Carol bit her tongue. ‘Section Eighteen of the Police and Criminal Evidence Act,’ she ground out between her teeth. ‘I don’t need a warrant if I have grounds to suspect that I can prevent a serious criminal offence from taking place. Which I have. And which I am not going to share with you, Mr Malory.’

Behind his back, Chris rolled her eyes and mimed hanging herself. But contrary to her expectation, Malory folded. ‘That’s fine by me, ma’am,’ he said, swiping the card and tapping the number pad with a flourish.

A subdued buzz, and the door swung open at the pressure of fingertips. Signalling Chris to follow silently, Carol crept down the short hallway. She could see nothing through the open doorway at the far end, but she could hear the grunts and groans of exertion
from the far side of the threshold. She had a moment to decide. Creep or rush?

With a quick flick of her hand to beckon Chris forward, Carol leapt through the doorway. She took it in like a snapshot. Kevin on his back on the floor, legs bent, trousers undone, arms above his head, ginger hair askew and a silly smile on his face. Beyond him on the floor, like a discarded soft toy, a wig resembling a starburst of hair. Bending over him, trying to roll him, was the man in the photograph. The man who had come a very long way from the starting point of Jack Anderson. His short hair was plastered to his head with sweat and he hadn’t shaved for a couple of days, but there was no question of identity here.

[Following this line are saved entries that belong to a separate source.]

Record collaborator : Type := {
  (* [None]: the key is accepted and the success callback runs;
     [Some e]: the error callback runs with [e] *)
  verify : string -> option string;
  (* the least cloudy image between two dates, if there is one *)
  selected : num -> num -> option image_properties;
  (* the URL for given dimensions and region *)
  thumb_url : list num -> list (list num) -> string
}.

(** The state a run acts on: the caller's polygon array, which
    [get_polygon_centroid] receives by reference, and the calls issued so
    far. *)
Record world : Type := {
  polygon : list (Coord num);
  calls : list ee_call
}.

Definition M (A : Type) : Type := world -> completion A * world.

Definition ret {A} (a : A) : M A := fun w => (Normal a, w).
Definition throw {A} (e : js_error) : M A := fun w => (Throw e, w).
Definition bind {A B} (m : M A) (k : A -> M B) : M B :=
  fun w => match m w with
           | (Normal a, w') => k a w'
           | (Throw e, w') => (Throw e, w')
           end.

Local Notation "x <- m ;; k" := (bind m (fun x => k))
  (at level 100, m at next level, right associativity).
Local Notation "m ;;; k" := (bind m (fun _ => k))
  (at level 100, right associativity).

Definition call (c : ee_call) : M unit :=
  fun w => (Normal tt, {| polygon := polygon w; calls := calls w ++ [c] |}).

Definition read_polygon : M (list (Coord num)) :=
  fun w => (Normal (polygon w), w).

(** [get_polygon_centroid(polygon)] on the shared array. *)
Definition call_get_polygon_centroid : M (Coord num) :=
  fun w => let (pts', r) := get_polygon_centroid (polygon w) in
           (r, {| polygon := pts'; calls := calls w |}).

(** [image.getInfo().properties[...]]: one round trip, then a property
    read on its answer. *)
Definition getInfo_properties (image : option image_properties)
  : M image_properties :=
  call ee_getInfo ;;;
  match image with
  | Some props => ret props
  | None => throw (TypeError "cannot read property 'properties' of null")
  end.

Definition ndviAgro : list string :=
  ["d7d7d7"; "d5d5d5"; "d2d2d2"; "c7c7c7"; "a70204"; "e50004"; "fb6300";
   "ffb001"; "f5e702"; "c2e100"; "81cd00"; "5cbe02"; "46a703"; "36a801";
   "209e01"; "029302"; "008900"; "027e02"; "047101"; "006400"]%string.

(** The literals [-0.2] and [0.8] are the numbers nearest to [-2/10] and
    [8/10]. *)
Definition vis : vis_params :=
  {| bands := ["NDVI"%string];
     vis_min := lit (-2) / lit 10;
     vis_max := lit 8 / lit 10;
     opacity := lit 1;
     palette := ndviAgro |}.

Record result : Type := {
  width : num;
  height : num;
  centroid : Coord num;
  bounds : list (Coord num);
  time_start : num;
  time_end : num;
  index : string;
  img_url : string
}.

Chris streaked past Carol and made for Anderson. But he was quicker than either of them expected. He jumped to his feet and used Chris’s momentum against her, straight-arming her in the face and twisting her over to his left so she’d have to trample Kevin or stumble over him. Blood blossomed across her face as she windmilled her arms, trying to stay upright.

Anderson kept going, shoulder-charging Carol. She snatched desperately at him, managing to grab his shirt as he passed. Buttons flew off as he wrestled away from her, shedding the shirt like a snake its skin, leaving her staggering backwards, away from him.

Then he was gone, past them both and racing for the door. ‘Fuck,’ Carol screamed in frustration as he disappeared.

She had forgotten Staff Sergeant Malory.

 

Tony was still working his way through the features section when Carol and Chris limped into the squad
room. ‘Result,’ Carol said. ‘We’ve got Anderson, or Andrews or Anson, whatever you want to call him.’ Then she saw Tony. ‘You were right,’ she said. ‘The subconscious. It’s a great tool. We got there just in time to save his next victim. Anderson had got him off his face, but we’re pretty sure he hadn’t delivered the poison yet.’

‘Tell me?’ Tony felt faintly sick.

‘You were right to warn Kevin. You just didn’t know who you should be warning him against,’ Carol said.

‘Is he OK?’ Tony demanded.

‘The medics seem to think he’ll be just fine. He’s still high as a kite but he’s not showing any symptoms of anything other than rohypnol or GHB or something like that.’

‘So, do we have any idea what happened?’

‘Anderson set up their encounter weeks ago, long before he killed Danny Wade.’

‘How do you know that? I mean, if Kevin’s still off his face?’

‘Because I’m the one they have to ask for time off, and Kevin booked this morning off at least a month ago. Anderson was impersonating a freelance motoring journalist who wanted to write about Kevin and his car.’